A hefty Nebraska man was caught hiding a bag of weed in one of his rolls of fat! Pretty clever.. except that his car was obstructing traffic for some reason.

This is in the same vein as the Extreme Japanese Wake-up Pranks… except it’s just one poor sap who looks like he passed out a little to early at a party.

I’m not sure if this game is fun or just annoying, but here it is anyway: Mouse 1.0.



Tuesday June 20, 2006

If North Korea launches a missle, the US “can’t assume it’s a test”. I guess the Bushies aren’t playing around. But what would be our response? One can only imagine.

A poll was taken to gauge people’s 2008 presidential options. Although Drudge Report ran a headline that said Hillary’s “no” votes were high, she also had the high “yes” vote for the Democratic candidate.
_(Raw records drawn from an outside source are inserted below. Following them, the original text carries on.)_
Lemma apply_decrements_line its : forall ps item,
  NoDup (map p_ref its) -> item ∈ its ->
  apply_decrements its ps !! p_ref item =
    (fun p => set_stock (stock p + - p_quantity item) p) <$> ps !! p_ref item.
Proof.
  induction its as [|x rest IH]; intros ps item Hnd Hin; [by apply elem_of_nil in Hin|].
  simpl in Hnd. apply NoDup_cons in Hnd as [Hx Hnd].
  apply elem_of_cons in Hin as [-> | Hin].
  - change (apply_decrements (x :: rest) ps) with
      (apply_decrements rest
         (alter (fun p => set_stock (stock p + - p_quantity x) p) (p_ref x) ps)).
    rewrite apply_decrements_other by done. by rewrite lookup_alter_eq.
  - change (apply_decrements (x :: rest) ps) with
      (apply_decrements rest
         (alter (fun p => set_stock (stock p + - p_quantity x) p) (p_ref x) ps)).
    rewrite IH by done. rewrite lookup_alter_ne; [done|].
    intros Heq. apply Hx. rewrite Heq. apply list_elem_of_fmap. by exists item.
Qed.

(** X1: What does hold of the stock: a successful checkout of a cart whose
    lines name pairwise different products, run on its own, takes exactly
    the line's quantity off each purchased product, leaves that stock at 0
    or more, and leaves every other product alone. *)
Theorem createOrder_decrements_stock ok user sa pm w out w' o c :
  asyncHandler (createOrder ok user sa pm) w = (out, w') ->
  checkout_succeeded out o ->
  carts w !! user = Some c ->
  NoDup (map product (items c)) ->
  (forall line, line ∈ items c ->
     exists p, products w !! product line = Some p /\
               products w' !! product line = Some (set_stock (stock p - quantity line) p) /\
               0 <= stock p - quantity line) /\
  (forall id, id ∉ map product (items c) -> products w' !! id = products w !! id).
Proof.
  intros Hrun Hok Hc Hnd.
  destruct (createOrder_success_inv _ _ _ _ _ _ _ _ Hrun Hok)
    as (c' & ois & total & Hc' & _ & Hchk & _ & _ & ->).
  rewrite Hc in Hc'. inversion Hc'; subst c'. clear Hc'.
  apply checkItems_inr in Hchk as (Hall & _ & _).
  unfold db_after_checkout, lines_of in *. rewrite Hc in *. cbn [products].
  assert (map p_ref (map (populate_item (products w)) (items c)) = map product (items c))
    as Hrefs.
  { rewrite map_map. reflexivity. }
  split.
  - intros line Hin.
    assert (populate_item (products w) line ∈ map (populate_item (products w)) (items c))
      as Hin' by (apply list_elem_of_fmap; by exists line).
    rewrite Forall_forall in Hall.
    assert (line_ok (populate_item (products w) line) = true) as Hline.
    { by apply Hall. }
    unfold line_ok in Hline. cbn [populate_item p_product p_quantity] in Hline.
    destruct (products w !! product line) as [p|] eqn:Hp; [|discriminate].
    apply andb_true_iff in Hline as [_ Hstock].
    apply negb_true_iff, Z.ltb_ge in Hstock.
    exists p. split; [done|]. split; [|lia].
    pose proof (apply_decrements_line _ (products w) _ ltac:(by rewrite Hrefs) Hin') as Hdec.
    cbn [populate_item p_ref p_quantity] in Hdec. rewrite Hdec, Hp. simpl.
    by rewrite <- Z.add_opp_r.
  - intros id Hid. apply apply_decrements_other. by rewrite Hrefs.
Qed.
Thankfully, 63% of Republicans surveyed said they would “definitely not vote” for Jeb Bush……… yet.

According to the Pentagon, if you’re gay, you have a mental disorder. “It is disappointing that certain Department of Defense instructions include homosexuality as a ‘mental disorder’ more than 30 years after the mental health community recognized that such a classification was a mistake,” said Rep. Marty Meehan, D-Mass.

Everyone’s heard about Van Gogh cutting off his ear. Well, TheSneeze.com wanted to gather some details about this incident. You know, for curiosity’s sake. They discovered that he only cut off about the lower 3rd of his ear - not the entire thing. So yeah… don’t let people tell you he cut the whole thing off. It’s just not true, and Van Gogh wouldn’t want us to make that mistake.

Anyone remember the babysuit photograph? Here are some more shots from the same photographer.

I haven’t even seen this whole video yet, but it had me laughing my ass off. Extreme Japanese Wake-Up Pranks.

This one’s for Echanos - 500 albums Elvis Costello says you need.

Damn Birds is a game of statue revenge. It’s also pretty cool looking.

A 1GB USB drive for $19.95. That’s a good deal - if you need one.